*What is needed:* After finding the line containing "length a = length" below, please output that line and each following one through the line containing "destruct (Z.lt_ge_cases n", exactly as written.

----

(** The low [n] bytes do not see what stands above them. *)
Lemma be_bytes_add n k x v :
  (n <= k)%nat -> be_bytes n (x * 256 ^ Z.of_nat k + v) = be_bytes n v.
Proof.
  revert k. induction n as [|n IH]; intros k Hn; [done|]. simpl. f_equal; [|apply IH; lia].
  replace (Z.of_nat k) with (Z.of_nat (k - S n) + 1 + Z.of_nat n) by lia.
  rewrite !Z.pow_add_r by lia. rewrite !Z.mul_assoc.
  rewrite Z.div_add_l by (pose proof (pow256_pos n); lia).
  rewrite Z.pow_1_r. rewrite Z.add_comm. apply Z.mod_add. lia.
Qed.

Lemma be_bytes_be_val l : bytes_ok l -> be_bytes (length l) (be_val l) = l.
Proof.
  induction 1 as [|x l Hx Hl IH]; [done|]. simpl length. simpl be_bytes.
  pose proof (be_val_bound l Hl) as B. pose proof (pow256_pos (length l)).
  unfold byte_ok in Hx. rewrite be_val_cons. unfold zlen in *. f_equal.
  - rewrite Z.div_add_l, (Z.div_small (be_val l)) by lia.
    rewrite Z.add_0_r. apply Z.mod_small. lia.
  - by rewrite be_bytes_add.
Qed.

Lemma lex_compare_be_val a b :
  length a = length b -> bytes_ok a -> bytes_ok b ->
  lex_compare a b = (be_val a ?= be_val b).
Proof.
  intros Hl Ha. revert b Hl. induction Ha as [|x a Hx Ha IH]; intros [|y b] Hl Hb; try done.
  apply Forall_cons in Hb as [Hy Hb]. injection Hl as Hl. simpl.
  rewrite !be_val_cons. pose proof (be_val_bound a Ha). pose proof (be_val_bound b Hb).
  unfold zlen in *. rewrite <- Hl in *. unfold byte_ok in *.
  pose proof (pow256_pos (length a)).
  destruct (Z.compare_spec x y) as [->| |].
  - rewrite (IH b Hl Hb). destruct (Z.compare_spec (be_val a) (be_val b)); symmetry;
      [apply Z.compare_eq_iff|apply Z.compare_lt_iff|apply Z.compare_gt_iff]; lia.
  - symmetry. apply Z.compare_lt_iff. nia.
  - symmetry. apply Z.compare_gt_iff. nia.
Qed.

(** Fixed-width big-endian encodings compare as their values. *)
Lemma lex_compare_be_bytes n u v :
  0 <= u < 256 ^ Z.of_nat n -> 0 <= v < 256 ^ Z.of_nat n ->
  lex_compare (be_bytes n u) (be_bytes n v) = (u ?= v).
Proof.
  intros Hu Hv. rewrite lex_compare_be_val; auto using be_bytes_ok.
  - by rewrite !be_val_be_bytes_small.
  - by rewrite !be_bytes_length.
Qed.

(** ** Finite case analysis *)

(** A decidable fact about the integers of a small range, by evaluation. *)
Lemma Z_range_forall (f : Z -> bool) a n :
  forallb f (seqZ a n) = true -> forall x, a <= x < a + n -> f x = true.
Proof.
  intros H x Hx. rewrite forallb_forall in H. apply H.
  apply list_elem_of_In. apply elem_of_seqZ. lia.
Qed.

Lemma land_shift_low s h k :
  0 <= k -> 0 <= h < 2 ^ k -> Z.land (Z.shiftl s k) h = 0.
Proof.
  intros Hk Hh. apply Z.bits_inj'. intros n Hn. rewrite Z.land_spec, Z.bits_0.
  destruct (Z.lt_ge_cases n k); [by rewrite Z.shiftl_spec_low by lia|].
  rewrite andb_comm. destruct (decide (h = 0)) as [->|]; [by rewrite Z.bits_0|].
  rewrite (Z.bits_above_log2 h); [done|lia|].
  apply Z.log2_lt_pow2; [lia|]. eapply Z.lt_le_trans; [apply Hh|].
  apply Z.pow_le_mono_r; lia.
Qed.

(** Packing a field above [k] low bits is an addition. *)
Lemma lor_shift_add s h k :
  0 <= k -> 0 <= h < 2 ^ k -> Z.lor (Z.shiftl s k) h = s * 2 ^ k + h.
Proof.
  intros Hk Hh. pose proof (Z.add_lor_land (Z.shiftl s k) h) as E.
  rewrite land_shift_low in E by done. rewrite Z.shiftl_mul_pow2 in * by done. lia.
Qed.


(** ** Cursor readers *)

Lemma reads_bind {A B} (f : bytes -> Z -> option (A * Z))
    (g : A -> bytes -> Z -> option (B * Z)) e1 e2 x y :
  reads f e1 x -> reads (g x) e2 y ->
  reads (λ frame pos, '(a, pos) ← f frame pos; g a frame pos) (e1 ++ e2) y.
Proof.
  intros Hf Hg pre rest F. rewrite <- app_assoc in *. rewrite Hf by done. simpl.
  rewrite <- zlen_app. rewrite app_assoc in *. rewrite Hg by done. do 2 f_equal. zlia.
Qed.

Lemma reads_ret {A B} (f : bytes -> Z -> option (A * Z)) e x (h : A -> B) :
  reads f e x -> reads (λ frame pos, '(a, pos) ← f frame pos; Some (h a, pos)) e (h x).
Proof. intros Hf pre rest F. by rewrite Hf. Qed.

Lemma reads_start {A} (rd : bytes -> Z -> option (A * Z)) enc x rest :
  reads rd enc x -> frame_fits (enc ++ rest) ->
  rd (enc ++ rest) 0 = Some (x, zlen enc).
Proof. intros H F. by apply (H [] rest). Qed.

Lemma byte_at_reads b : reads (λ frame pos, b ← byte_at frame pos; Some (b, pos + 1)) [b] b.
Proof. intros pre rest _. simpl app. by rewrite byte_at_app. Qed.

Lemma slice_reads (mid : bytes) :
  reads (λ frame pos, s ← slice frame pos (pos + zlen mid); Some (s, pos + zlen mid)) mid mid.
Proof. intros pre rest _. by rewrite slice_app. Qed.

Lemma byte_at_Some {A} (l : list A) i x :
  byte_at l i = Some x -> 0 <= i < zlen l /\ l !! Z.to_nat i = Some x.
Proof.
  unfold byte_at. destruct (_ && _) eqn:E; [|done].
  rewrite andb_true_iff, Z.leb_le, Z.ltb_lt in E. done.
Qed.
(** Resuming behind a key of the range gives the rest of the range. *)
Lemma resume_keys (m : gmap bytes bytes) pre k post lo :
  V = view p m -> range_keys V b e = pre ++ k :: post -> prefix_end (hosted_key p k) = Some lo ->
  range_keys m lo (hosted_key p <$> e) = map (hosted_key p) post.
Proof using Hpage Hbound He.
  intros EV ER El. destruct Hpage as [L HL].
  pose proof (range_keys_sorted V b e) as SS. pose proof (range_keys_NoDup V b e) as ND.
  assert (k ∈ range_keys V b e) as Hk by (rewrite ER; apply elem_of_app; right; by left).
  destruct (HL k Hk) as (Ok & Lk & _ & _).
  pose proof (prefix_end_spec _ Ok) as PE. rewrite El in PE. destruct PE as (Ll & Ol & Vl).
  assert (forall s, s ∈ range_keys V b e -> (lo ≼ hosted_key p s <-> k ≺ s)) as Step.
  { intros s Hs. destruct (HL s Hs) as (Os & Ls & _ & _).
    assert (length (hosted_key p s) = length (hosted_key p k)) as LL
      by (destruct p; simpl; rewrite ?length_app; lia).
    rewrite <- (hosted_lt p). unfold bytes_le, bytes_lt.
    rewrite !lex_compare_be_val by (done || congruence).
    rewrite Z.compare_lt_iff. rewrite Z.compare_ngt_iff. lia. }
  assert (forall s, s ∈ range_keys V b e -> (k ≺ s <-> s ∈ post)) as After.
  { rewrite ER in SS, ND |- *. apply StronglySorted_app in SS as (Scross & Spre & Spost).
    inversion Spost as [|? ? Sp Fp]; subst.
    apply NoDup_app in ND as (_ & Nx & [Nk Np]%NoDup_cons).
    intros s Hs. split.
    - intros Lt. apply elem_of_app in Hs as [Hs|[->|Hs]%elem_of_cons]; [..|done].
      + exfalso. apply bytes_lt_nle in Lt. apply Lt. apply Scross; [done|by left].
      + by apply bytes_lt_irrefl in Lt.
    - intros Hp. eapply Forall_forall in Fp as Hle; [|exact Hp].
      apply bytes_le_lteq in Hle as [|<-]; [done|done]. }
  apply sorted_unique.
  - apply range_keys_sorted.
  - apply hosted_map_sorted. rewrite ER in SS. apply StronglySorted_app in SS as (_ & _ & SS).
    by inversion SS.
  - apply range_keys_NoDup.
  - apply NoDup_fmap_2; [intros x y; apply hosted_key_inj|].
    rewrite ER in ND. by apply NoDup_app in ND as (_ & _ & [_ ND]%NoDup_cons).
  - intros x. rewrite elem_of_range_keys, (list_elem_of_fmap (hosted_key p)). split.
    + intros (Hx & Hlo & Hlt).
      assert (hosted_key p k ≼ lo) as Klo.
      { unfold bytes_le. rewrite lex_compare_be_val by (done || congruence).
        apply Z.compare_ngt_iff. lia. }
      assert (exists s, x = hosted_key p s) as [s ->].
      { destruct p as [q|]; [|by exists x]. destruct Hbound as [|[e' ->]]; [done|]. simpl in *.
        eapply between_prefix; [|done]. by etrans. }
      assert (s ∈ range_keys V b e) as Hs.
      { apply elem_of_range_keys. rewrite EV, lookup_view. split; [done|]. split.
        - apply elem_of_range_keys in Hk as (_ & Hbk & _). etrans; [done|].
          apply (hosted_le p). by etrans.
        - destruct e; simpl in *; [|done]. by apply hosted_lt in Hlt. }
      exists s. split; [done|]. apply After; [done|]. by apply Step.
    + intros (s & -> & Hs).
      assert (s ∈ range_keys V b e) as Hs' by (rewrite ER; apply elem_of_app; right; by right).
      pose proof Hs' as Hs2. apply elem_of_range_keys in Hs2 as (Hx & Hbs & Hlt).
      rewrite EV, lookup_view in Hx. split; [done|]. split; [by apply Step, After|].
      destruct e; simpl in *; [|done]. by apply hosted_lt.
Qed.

----

*Solution for this problem:*
  length a = length b -> bytes_ok a -> bytes_ok b ->
  lex_compare a b = (be_val a ?= be_val b).
Proof.
  intros Hl Ha. revert b Hl. induction Ha as [|x a Hx Ha IH]; intros [|y b] Hl Hb; try done.
  apply Forall_cons in Hb as [Hy Hb]. injection Hl as Hl. simpl.
  rewrite !be_val_cons. pose proof (be_val_bound a Ha). pose proof (be_val_bound b Hb).
  unfold zlen in *. rewrite <- Hl in *. unfold byte_ok in *.
  pose proof (pow256_pos (length a)).
  destruct (Z.compare_spec x y) as [->| |].
  - rewrite (IH b Hl Hb). destruct (Z.compare_spec (be_val a) (be_val b)); symmetry;
      [apply Z.compare_eq_iff|apply Z.compare_lt_iff|apply Z.compare_gt_iff]; lia.
  - symmetry. apply Z.compare_lt_iff. nia.
  - symmetry. apply Z.compare_gt_iff. nia.
Qed.

(** Fixed-width big-endian encodings compare as their values. *)
Lemma lex_compare_be_bytes n u v :
  0 <= u < 256 ^ Z.of_nat n -> 0 <= v < 256 ^ Z.of_nat n ->
  lex_compare (be_bytes n u) (be_bytes n v) = (u ?= v).
Proof.
  intros Hu Hv. rewrite lex_compare_be_val; auto using be_bytes_ok.
  - by rewrite !be_val_be_bytes_small.
  - by rewrite !be_bytes_length.
Qed.

(** ** Finite case analysis *)

(** A decidable fact about the integers of a small range, by evaluation. *)
Lemma Z_range_forall (f : Z -> bool) a n :
  forallb f (seqZ a n) = true -> forall x, a <= x < a + n -> f x = true.
Proof.
  intros H x Hx. rewrite forallb_forall in H. apply H.
  apply list_elem_of_In. apply elem_of_seqZ. lia.
Qed.

Lemma land_shift_low s h k :
  0 <= k -> 0 <= h < 2 ^ k -> Z.land (Z.shiftl s k) h = 0.
Proof.
  intros Hk Hh. apply Z.bits_inj'. intros n Hn. rewrite Z.land_spec, Z.bits_0.
  destruct (Z.lt_ge_cases n k); [by rewrite Z.shiftl_spec_low by lia|].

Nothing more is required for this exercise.